General Session: MIS-2
Presented by: K. Kudaravalli - View Audio/Video Presentation (Members Only)
B. Mayo(1), D. Massel(1), D. Bohl(1), A. Narain(1), F. Hijji(1), K. Kudaravalli(1), K. Yom(1), K. Singh(1)
(1) Rush University Medical Center, Orthopaedic Surgery, Chicago, IL, United States
Introduction: Transforaminal lumbar interbody fusion (TLIF) is a common surgical treatment for degenerative lumbar disease. With an increasing focus on cost reduction, limiting the number of overnight stays has become a primary focus for hospitals and physicians alike. The risk factors for a long hospitalization following TLIF have not been well described in the literature. The purpose of the study is to describe the risk factors for a longer hospital stay following TLIF.
Methods: A prospectively maintained surgical database of patients who underwent a primary, one-level TLIF with unilateral cage for degenerative spinal pathology between 2010-2015 was reviewed. Both bivariate and stepwise multivariate Poisson regression with robust error variance were used to assess risk factors for discharge day after postoperative day 2. Potential risk factors included demographic, comorbidity, and procedural characteristics, as well as post-operative hourly narcotic consumption and mean postoperative inpatient pain score.
Results: A total of 253 patients were included in this analysis. On bivariate regression, female gender (RR=1.56; p=0.006), workers' compensation (RR=1.42; p=0.032), hypertension (RR=1.40; p=0.037), and average reported inpatient pain score ≥5 (RR=1.52; p=0.016) were found to be associated with an overnight stay. On multivariate stepwise regression, female gender (RR=1.72; p=0.001), workers' compensation (RR=1.77; p=0.001) and hypertension (RR=1.55; p=0.006) were found to be independently associated with a length of stay longer than 2 overnight stays.

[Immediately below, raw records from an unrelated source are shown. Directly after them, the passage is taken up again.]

(** [get_single_vector_scores] only reads the frame. *)
Lemma get_single_vector_scores_reads :
  reads get_single_vector_scores
        (fun fr => single_vector_scores (grad_enabled fr) (qs fr) (ps fr)).
Proof.
  intros fr. unfold get_single_vector_scores, single_vector_scores.
  unfold bind at 1. unfold gets at 1.
  destruct (py.len (qs fr) =? 0); [reflexivity|].
  unfold bind at 1. unfold gets at 1.
  destruct (py.len (ps fr) =? 0); [reflexivity|].
  unfold bind, gets, torch_call, ret, torch.to.
  destruct (torch.stack (qs fr) _) as [x|e]; simpl; [|reflexivity].
  destruct (torch.stack (ps fr) _) as [y|e]; simpl; [|reflexivity].
  destruct (torch.einsum _ x y _); reflexivity.
Qed.

Lemma scores_block_reads batch_size qs_batch scores_batch j :
  reads
    (let* p := gets ps in
     let* ps_batch :=
       torch_call (torch.pad_sequence (py.slice p j (j + batch_size)) 0) in
     let* s := gets self in
     let ps_batch := torch.to ps_batch (device s) in
     let* sim := torch_call (torch.einsum "bnd,csd->bcns" qs_batch ps_batch) in
     let* mx := torch_call (torch.max sim 3) in
     let* sm := torch_call (torch.sum (fst mx) 2) in
     ret (scores_batch ++ [sm]))
    (fun fr => rbind (scores_block (grad_enabled fr) qs_batch
                                   (py.slice (ps fr) j (j + batch_size)))
                     (fun y => Ok (scores_batch ++ [y]))).
Proof.
  intros fr. unfold scores_block, bind, gets, torch_call, ret, torch.to.
  destruct (torch.pad_sequence _ 0 _) as [pb|e]; simpl; [|reflexivity].
  destruct (torch.einsum _ qs_batch pb _) as [sim|e]; simpl; [|reflexivity].
  destruct (torch.max sim 3 _) as [mx|e]; simpl; [|reflexivity].
  destruct (torch.sum (fst mx) 2 _); reflexivity.
Qed.

Lemma scores_rows_reads batch_size scores_list i :
  reads
    (let* q := gets qs in
     let* qs_batch :=
       torch_call (torch.pad_sequence (py.slice q i (i + batch_size)) 0) in
     let* s := gets self in
     let qs_batch := torch.to qs_batch (device s) in
     let* p := gets ps in
     let* starts' := lift (py.range 0 (py.len p) batch_size) in
     let* scores_batch := for_ starts' [] (fun scores_batch j =>
       let* p := gets ps in
       let* ps_batch :=
         torch_call (torch.pad_sequence (py.slice p j (j + batch_size)) 0) in
       let* s := gets self in
       let ps_batch := torch.to ps_batch (device s) in
       let* sim := torch_call (torch.einsum "bnd,csd->bcns" qs_batch ps_batch) in
       let* mx := torch_call (torch.max sim 3) in
       let* sm := torch_call (torch.sum (fst mx) 2) in
       ret (scores_batch ++ [sm])) in
     let* scores_batch := torch_call (torch.cat scores_batch 1) in
     let scores_batch := torch.cpu scores_batch in
     ret (scores_list ++ [scores_batch]))
    (fun fr => rbind (scores_rows (grad_enabled fr) batch_size (ps fr)
                               (py.slice (qs fr) i (i + batch_size)))
                     (fun y => Ok (scores_list ++ [y]))).
Proof.
  intros fr. unfold scores_rows.
  unfold bind at 1. unfold gets at 1.
  unfold bind at 1. unfold torch_call at 1.
  destruct (torch.pad_sequence _ 0 _) as [qb|e]; simpl; [|reflexivity].
  unfold bind at 1. unfold gets at 1.
  unfold bind at 1. unfold gets at 1.
  unfold bind at 1. unfold lift at 1.
  destruct (py.range 0 (py.len (ps fr)) batch_size) as [js|e]; simpl; [|reflexivity].
  unfold bind at 1.
  match goal with
  | |- context [for_ js [] ?body fr] =>
      assert (Hbody : forall acc j, reads (body acc j)
                (fun fr => rbind (scores_block (grad_enabled fr) qb
                                               (py.slice (ps fr) j (j + batch_size)))
                                 (fun y => Ok (acc ++ [y]))))
        by (intros acc j; apply scores_block_reads);
      rewrite (reads_for_append body _ Hbody js [] fr)
  end.
  destruct (rmap _ js) as [sb|e]; simpl; [|reflexivity].
  unfold bind, torch_call, ret, torch.cpu.
  destruct (torch.cat sb 1 _); reflexivity.
Qed.
Lemma existsb_false_in {A} (p : A -> bool) l x : existsb p l = false -> x ∈ l -> p x = false.
Proof.
  intros H Hx. apply not_true_iff_false. intros Hp. apply not_true_iff_false in H. apply H, existsb_exists. exists x.
  split; [by apply list_elem_of_In|done].
Qed.

(** A filter that holds of one row at most keeps none or that one. *)
Lemma filter_unique {A} (p : A -> bool) l : NoDup l ->
  (forall x y, x ∈ l -> y ∈ l -> p x = true -> p y = true -> x = y) ->
  List.filter p l = [] \/ exists x, x ∈ l /\ p x = true /\ List.filter p l = [x].
Proof.
  induction l as [|x l IH]; [by left|]. intros [Hx Hnd]%NoDup_cons Hu. cbn. destruct (p x) eqn:E.
  - right. exists x. split; [by constructor|]. split; [done|]. f_equal. apply filter_none. intros y Hy.
    destruct (p y) eqn:Ey; [|done]. destruct Hx. rewrite (Hu x y); [done|by constructor|by constructor|done|done].
  - destruct IH as [->|(y & Hy & Ey & ->)]; [done| |by left|right].
    + intros y z Hy Hz. apply Hu; by constructor.
    + exists y. split; [by constructor|done].
Qed.

Lemma filter_only {A} `{EqDecision A} (p : A -> bool) l x (b : bool) : NoDup l -> x ∈ l ->
  (forall y, y ∈ l -> p y = bool_decide (y = x) && b) -> List.filter p l = if b then [x] else [].
Proof.
  intros Hnd Hx H. destruct (filter_unique p l Hnd) as [E|(y & Hy & Ey & ->)].
  - intros a c Ha Hc. rewrite (H a Ha), (H c Hc), !andb_true_iff, !bool_decide_eq_true. by intros [-> _] [-> _].
  - destruct b; [|done]. exfalso. assert (Hin : x ∈ List.filter p l).
    { apply list_elem_of_In, filter_In. split; [by apply list_elem_of_In|]. by rewrite (H x Hx), bool_decide_true. }
    rewrite E in Hin. by apply elem_of_nil in Hin.
  - rewrite (H y Hy), andb_true_iff, bool_decide_eq_true in Ey. by destruct Ey as [-> ->].
Qed.

(** In a table, a key determines its row. *)
Lemma NoDup_key_inj {A B} (f : A -> B) l x y : NoDup (map f l) -> x ∈ l -> y ∈ l -> f x = f y -> x = y.
Proof.
  induction l as [|z l IH]; [by intros _ []%elem_of_nil|]. cbn. intros [Hz Hnd]%NoDup_cons Hx Hy Hxy.
  apply elem_of_cons in Hx as [->|Hx]; apply elem_of_cons in Hy as [->|Hy]; [done| | |auto];
    exfalso; apply Hz; apply list_elem_of_fmap; [exists y|exists x]; split; auto.
Qed.

(** ** Rounded division *)

(** [ceil(a / b)] written as the code writes it for nonnegative bigints. *)
Lemma ceil_div_bounds a b : 0 < b ->
  let q := (a + b - 1) / b in (q - 1) * b < a /\ a <= q * b.
Proof.
  intros Hb q. subst q. pose proof (Z.div_mod (a + b - 1) b ltac:(lia)).
  pose proof (Z.mod_pos_bound (a + b - 1) b Hb). nia.
Qed.

Lemma ceil_div_mono a a' b : 0 < b -> a <= a' -> (a + b - 1) / b <= (a' + b - 1) / b.
Proof. intros. apply Z.div_le_mono; lia. Qed.

Lemma ceil_div_subadd a a' b : 0 < b ->
  (a + a' + b - 1) / b <= (a + b - 1) / b + (a' + b - 1) / b.
Proof.
  intros Hb. pose proof (ceil_div_bounds a b Hb). pose proof (ceil_div_bounds a' b Hb).
  pose proof (ceil_div_bounds (a + a') b Hb). cbv zeta in *. nia.
Qed.

(** Rounding half up, as [(a + b / 2) / b], is within half a unit. *)
Lemma half_up_bounds a b : 0 < b ->
  let q := (a + b / 2) / b in 2 * a - b < 2 * (q * b) <= 2 * a + b.
Proof.
  intros Hb q. subst q. pose proof (Z.div_mod (a + b / 2) b ltac:(lia)).
  pose proof (Z.mod_pos_bound (a + b / 2) b Hb).
  pose proof (Z.div_mod b 2 ltac:(lia)). pose proof (Z.mod_pos_bound b 2 ltac:(lia)). nia.
Qed.

(** ** Stable sorting by a comparator

    [lt x y] is [compare(x, y) < 0]; the array's [sort] is stable. *)
Section Sorting.
Context {A : Type} (lt : A -> A -> bool).

Fixpoint insertBy (x : A) (l : list A) : list A :=
  match l with
  | [] => [x]
  | y :: l' => if lt y x then y :: insertBy x l' else x :: l
  end.
Definition sortBy (l : list A) : list A := fold_right insertBy [] l.

(** [x] may stand before [y]. *)
Definition inOrder (x y : A) : Prop := lt y x = false.

Lemma insertBy_perm x l : insertBy x l ≡ₚ x :: l.
Proof. induction l as [|y l IH]; cbn; [done|]. destruct (lt y x); [|done]. rewrite IH. apply perm_swap. Qed.

Lemma sortBy_perm l : sortBy l ≡ₚ l.
Proof. induction l as [|x l IH]; cbn; [done|]. by rewrite insertBy_perm, IH. Qed.

Lemma sortBy_sorted l : (forall x y, lt x y = true -> lt y x = false) ->
  (forall x y z, inOrder x y -> inOrder y z -> inOrder x z) -> StronglySorted inOrder (sortBy l).
Proof.
  intros Hasym Htrans. assert (Hins : forall x k, StronglySorted inOrder k -> StronglySorted inOrder (insertBy x k)).
  { intros x k. induction 1 as [|y k Hk IH Hy]; cbn; [repeat constructor|]. destruct (lt y x) eqn:E.
    - constructor; [exact IH|]. rewrite insertBy_perm. constructor; [by apply Hasym|exact Hy].
    - constructor; [by constructor|]. constructor; [exact E|]. eapply Forall_impl; [exact Hy|].
      intros z Hz. eapply Htrans; [exact E|exact Hz]. }
  induction l; cbn; [constructor|by apply Hins].
Qed.

Lemma sortBy_id l : StronglySorted inOrder l -> sortBy l = l.
Proof.
  induction 1 as [|x l _ IH Hx]; [done|]. change (sortBy (x :: l)) with (insertBy x (sortBy l)). rewrite IH. destruct l as [|y l]; cbn; [done|].
  apply Forall_cons in Hx as [Hx _]. unfold inOrder in Hx. by rewrite Hx.
Qed.
End Sorting.

(** A map that keeps the comparison commutes with the sort. *)
Lemma sortBy_map {A B} (lt : A -> A -> bool) (lt' : B -> B -> bool) (f : A -> B) l : (forall x y, lt' (f x) (f y) = lt x y) ->
  sortBy lt' (map f l) = map f (sortBy lt l).
Proof.
  intros H. assert (Hins : forall x k, insertBy lt' (f x) (map f k) = map f (insertBy lt x k)).
  { intros x k. induction k as [|y k IH]; cbn; [done|]. rewrite H. destruct (lt y x); cbn; [by rewrite IH|done]. }
  unfold sortBy. induction l as [|x l IH]; cbn; [done|]. by rewrite IH, Hins.
Qed.

(** The first of the rows a query orders is one it selects. *)
Lemma head_sortBy {A} (lt : A -> A -> bool) (p : A -> bool) l x : head (sortBy lt (List.filter p l)) = Some x -> x ∈ l /\ p x = true.
Proof.
  intros H. assert (Hx : x ∈ sortBy lt (List.filter p l)) by (destruct (sortBy _ _); simplify_eq/=; constructor).
  rewrite sortBy_perm in Hx. apply list_elem_of_In, filter_In in Hx as [Hx%list_elem_of_In Hp]. done.
Qed.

Conclusions: The results of this study suggest that workers' compensation, female gender, and hypertension are independently associated with a longer length of stay following TLIF. Surgeons can use this information to better counsel their patients about the expected length of stay following TLIF. Further studies are needed to determine specific characteristics about these populations that lead to longer length of stays.